American unrealistic obsession with weight loss
In Recentally published article on www.citizen-times.com by by Kim Barto on "The American obsession with weight loss is unrealistic; moreover, it’s also harmful"
You won’t believe this, but Spain’s top fashion show recently rejected models for being too thin. That’s right—somewhere in hell, a snowball is having the last laugh.
The show’s organizers told the Associated Press that they want to encourage an image of health and beauty instead of emaciation. Hopefully, this unprecedented action will start a trend. As long as the starvation look is in vogue, millions of women and men will suffer from disorders such as anorexia and bulimia.
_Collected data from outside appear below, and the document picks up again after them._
Definition own (A : Abs) (t : Thread) : Own :=
  mkOwn (omap (mine t) (holders A))
        (omap (λ x : PinOwner * Z, if decide (x.1 = Loose t) then Some x.2 else None) (pin_log A))
        (omap (λ x : Thread * (list Z * Z), if decide (x.1 = t) then Some x.2 else None) (open_log A)).

Definition bank (A : Abs) : gmap Z Claim :=
  omap (λ hc : Holder * Claim, if decide (hc.1 = Bank) then Some hc.2 else None) (holders A).

(** A request takes the reservations it works on out of the bank. *)
Definition take_over (A : Abs) (ch : nat) (r : request) : Abs :=
  mkAbs (cache A) (map_imap (λ k hc, Some (if decide (k ∈ works_on r) then (Held (Some ch), hc.2) else hc)) (holders A))
        (pin_log A) (open_log A) (<[Some ch := r]> (asked A)).

(** The reaper takes those that are stale. *)
Definition take_stale (A : Abs) (t : Thread) (ks : list Z) : Abs :=
  mkAbs (cache A) (map_imap (λ k hc, Some (if decide (k ∈ ks) then (Held t, hc.2) else hc)) (holders A))
        (pin_log A) (open_log A) (asked A).

(** When a thread is done they go back. *)
Definition give_back (A : Abs) (t : Thread) : Abs :=
  mkAbs (cache A) ((λ hc, (if decide (hc.1 = Held t) then Bank else hc.1, hc.2)) <$> holders A)
        (pin_log A) (open_log A) (delete t (asked A)).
America is obsessed with dieting, and it’s taking a toll. The country that invented the fast-food greaseburger has now seen the rate of eating disorders double since the 1960s, according to the Journal of the American Academy of Child and Adolescent Psychiatry. Up to 60 percent of high school girls diet, and even more worry about their weight.
The Eating Disorders Coalition estimates that millions of Americans are diagnosed annually, and anorexia nervosa has the highest mortality rate of any mental illness. Worse, the patients keep getting younger. Something is deeply wrong with a society that fosters self-loathing in seven-year-old girls.
The problem is the prevailing attitude that equates thinness with good health and happiness. Combine this with a grossly distorted view of what is normal, and it’s no wonder that so many people hate their bodies.